Wavelet-Based Time-Frequency Representations for Automatic Recognition of Emotions from Speech

Konferenz: Speech Communication - 12. ITG-Fachtagung Sprachkommunikation
05.10.2016 - 07.10.2016 in Paderborn, Deutschland

Tagungsband: Speech Communication

Seiten: 5Sprache: EnglischTyp: PDF

Persönliche VDE-Mitglieder erhalten auf diesen Artikel 10% Rabatt

Autoren:
Vasquez-Correa, J. C.; Arias-Vergara, T.; Vargas-Bonilla, J. F. (Faculty of Engineering, Universidad de Antioquia UdeA, Calle 70 No. 52-21, Medellin, Colombia)
Orozco-Arroyave, J. R. (Faculty of Engineering, Universidad de Antioquia UdeA, Calle 70 No. 52-21, Medellin, Colombi & Pattern Recognition Lab., Friedrich-Alexander-Universität Erlangen-Nürnberg, Germany)
Noeth, E. (Pattern Recognition Lab., Friedrich-Alexander-Universität Erlangen-Nürnberg, Germany)

Inhalt:
The interest in emotion recognition from speech has increased in the last decade. Emotion recognition can improve the quality of services and the quality of life of people. One of the main problems in emotion recognition from speech is to find suitable features to represent the phenomenon.
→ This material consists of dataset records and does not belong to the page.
Lemma deliver_line l s : line (deliver l s) = line s.
Proof. revert s. unfold deliver. induction l as [|a l IH]; intros s; [done|]. cbn [fold_left]. rewrite IH. by destruct a. Qed.

Lemma before_key_line now arrivals s s3 : before_key now (deliver_at arrivals) s = Ok s3 → line s3 = line s.
Proof.
  unfold before_key, deliver_at. set (s0 := deliver _ s). assert (line s0 = line s) as <- by apply deliver_line.
  destruct (pointer_step s0) as [s1| |] eqn:H1; [|done..]. cbn [mbind outcome_bind].
  assert (line s1 = line s0) as <-.
  { revert H1. unfold pointer_step. destruct (Mouse.poll _) as [[o| |] mo]; [|done..]. cbn [mbind outcome_bind].
    destruct o as [event|]; [|by intros [= <-]]. destruct (KWRITER _) as [w|]; [|by intros [= <-]].
    destruct (move_pointer _ _ _ _ _ _) as [[[[x y] p] m]| |]; by intros [= <-]. }
  clear H1. set (s1' := deliver _ s1). assert (line s1' = line s1) as <- by apply deliver_line.
  destruct (tasks_step _ _ _ _ _ _ s1') as [s2| |] eqn:H2; [|done..]. cbn [mbind outcome_bind].
  assert (line s2 = line s1') as <-.
  { revert H2. unfold tasks_step. destruct (run_ready _ _ _ _ _ _) as [r [sched tw]]. destruct (task_console tw) as [c| |]; [|done..].
    cbn [mbind outcome_bind]. destruct r as [k|e|]; [by intros [= <-]| |done]. by destruct (kprintln _ _ _ _) as [c'| |]; intros [= <-]. }
  clear H2. destruct (dropped_step _ _ now s2) as [s3'| |] eqn:H3; [|done..]. cbn [mbind outcome_bind].
  assert (line s3' = line s2) as <-.
  { revert H3. unfold dropped_step. destruct (negb _); [by intros [= <-]|]. unfold take_dropped.
    destruct (report_dropped _ _ _ (lit " keyboard inputs") _) as [c1| |]; [|done..]. cbn [mbind outcome_bind].
    by destruct (report_dropped _ _ _ (lit " mouse inputs") _) as [c2| |]; intros [= <-]. }
  intros [= <-]. apply deliver_line.
Qed.

Lemma step_cost_bound now TICKS arrivals s : step_cost now TICKS (deliver_at arrivals) s ≤ 656 + max_output (run_command TICKS (line s)).
Proof.
  unfold step_cost. pose proof (key_cost_bound (mkStats 0 0 0 0 0 0 0) TICKS CtrlC (line s)). set (k3 := match before_key _ _ _ with Ok _ => _ | _ => _ end).
  assert (k3 ≤ 16 + max_output (run_command TICKS (line s))).
  { subst k3. destruct (before_key _ _ s) as [s3| |] eqn:Hb; [|lia..]. apply before_key_line in Hb. destruct (fst _) as [key|]; [|lia].
    pose proof (key_cost_bound (Task.stats (scheduler s3)) TICKS key (line s3)) as Hc. rewrite Hb in Hc |- *. lia. }
  assert (∀ s, tasks_cost now (Z.to_nat TASK_BUDGET) s ≤ 512) as Ht by (intros; etransitivity; [apply tasks_cost_bound|done]).
  set (k2 := match _ with Ok s2 => dropped_cost now s2 | _ => 0 end).
  assert (k2 ≤ 128) by (subst k2; destruct (s1 ← _; _) as [s2| |]; [apply dropped_cost_bound|lia..]).
  destruct (pointer_step _) as [s1| |]; [specialize (Ht (deliver_at arrivals 1 s1))|..]; lia.
Qed.

Lemma shell_step_ok now TICKS arrivals n s : shell_ok n s → Forall (Forall arrival_ok) arrivals → n + step_cost now TICKS (deliver_at arrivals) s < 2 ^ 38 →
  ∃ s' i, step now TICKS (deliver_at arrivals) s = Ok (s', i) ∧ shell_ok (n + step_cost now TICKS (deliver_at arrivals) s) s' ∧ idle_ok s' i ∧
    (i = MachineOff → command (parse (line s)) = Shutdown).
Proof.
  intros Hok Ha Hn. pose proof (step_cost_pos now TICKS (deliver_at arrivals) s).
  destruct (before_key_ok now TICKS arrivals n s Hok Ha ltac:(lia)) as (s3 & k0 & Hb & Hk0 & Hok3 & Hl3 & Hcost). rewrite Hcost in Hn |- *.
  assert (step now TICKS (deliver_at arrivals) s = s3 ← before_key now (deliver_at arrivals) s; match Keyboard.poll (keyboard s3) with
    | (None, k) => let s := deliver_at arrivals 3 (set_keyboard k s3) in Ok (s, Shell.idle s)
    | (Some key, k) => let s := set_keyboard k s3 in
      r ← on_key get_raster get_raster_width sys (Task.stats (scheduler s)) TICKS key (line s) (console s);
      match r with
      | None => Ok (s, MachineOff)
      | Some (l, c) => let s := deliver_at arrivals 3 (set_shell_line l (set_console c s)) in Ok (s, Shell.idle s)
      end
    end) as ->.
  { unfold shell_step, before_key. destruct (pointer_step _) as [x| |]; [|done..]. cbn [mbind outcome_bind]. destruct (tasks_step _ _ _ _ _ _ _) as [y| |]; [|done..].
    cbn [mbind outcome_bind]. destruct (dropped_step _ _ _ _) as [z| |]; [|done..]. cbn [mbind outcome_bind]. by destruct (Keyboard.poll _) as [[key|] k]. }
  rewrite Hb. cbn [mbind outcome_bind]. destruct (Keyboard.poll (keyboard s3)) as [key k]. cbn [fst] in *.
  assert (shell_ok (n + k0) (set_keyboard k s3)) as Hok4 by (destruct Hok3; by split).
  change (scheduler s3) with (scheduler (set_keyboard k s3)) in *. change (line s3) with (line (set_keyboard k s3)) in *.
  generalize dependent (set_keyboard k s3). intros s4 Hn Hl4 Hcost Hok4. cbv zeta. rewrite Z.add_assoc in *.
  destruct key as [key|].
  - pose proof Hok4 as [(w & Hk) Hp Hi Hm Hs Hct].
    destruct (on_key_kept _ _ Hfont device sys (Task.stats (scheduler s4)) TICKS key (n + k0) (line s4) (console s4) w Hk Hn) as (r & -> & Hr).
    pose proof (key_cost_bound (Task.stats (scheduler s4)) TICKS key (line s4)).
    cbn [mbind outcome_bind]. destruct r as [[l c]|].
    + destruct Hr as (w' & Hk' & _). eexists _, _. split; [reflexivity|].
      assert (shell_ok (n + k0 + key_cost sys (Task.stats (scheduler s4)) TICKS key (line s4)) (set_shell_line l (set_console c s4))) as Hok5
        by (split; cbn; try done; by exists w').
      destruct (deliver_at_ok _ arrivals 3 _ Ha Hok5) as [Hok6 _]. pose proof (idle_spec (deliver_at arrivals 3 (set_shell_line l (set_console c s4)))) as [Hidle Hoff]. by split_and!.
    + exists s4, MachineOff. split; [done|]. split; [apply (shell_ok_le (n + k0)); [lia|done]|]. split; [done|]. intros _. rewrite <- Hl4. apply Hr.
  - eexists _, _. split; [reflexivity|]. destruct (deliver_at_ok _ arrivals 3 _ Ha Hok4) as [Hok5 _].
    pose proof (idle_spec (deliver_at arrivals 3 s4)) as [Hidle Hoff]. split; [apply (shell_ok_le (n + k0)); [lia|done]|]. by split.
Qed.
This paper proposes new features based on the energy content of wavelet based time-frequency (TF) representations to model emotional speech. Three TF representations are considered: (1) the continuous wavelet transform, (2) the bionic wavelet transform, and (3) the synchro-squeezed wavelet transform. The classification is performed using GMM supervectors. Different classification problems are addressed, including high vs. low arousal, positive vs. negative valence, and multiple emotions. The results indicate that the proposed features are useful to classify high vs. low arousal emotions, and that the features derived from the synchro-squeezed wavelet transform are more suitable than the other two approaches to model emotional speech.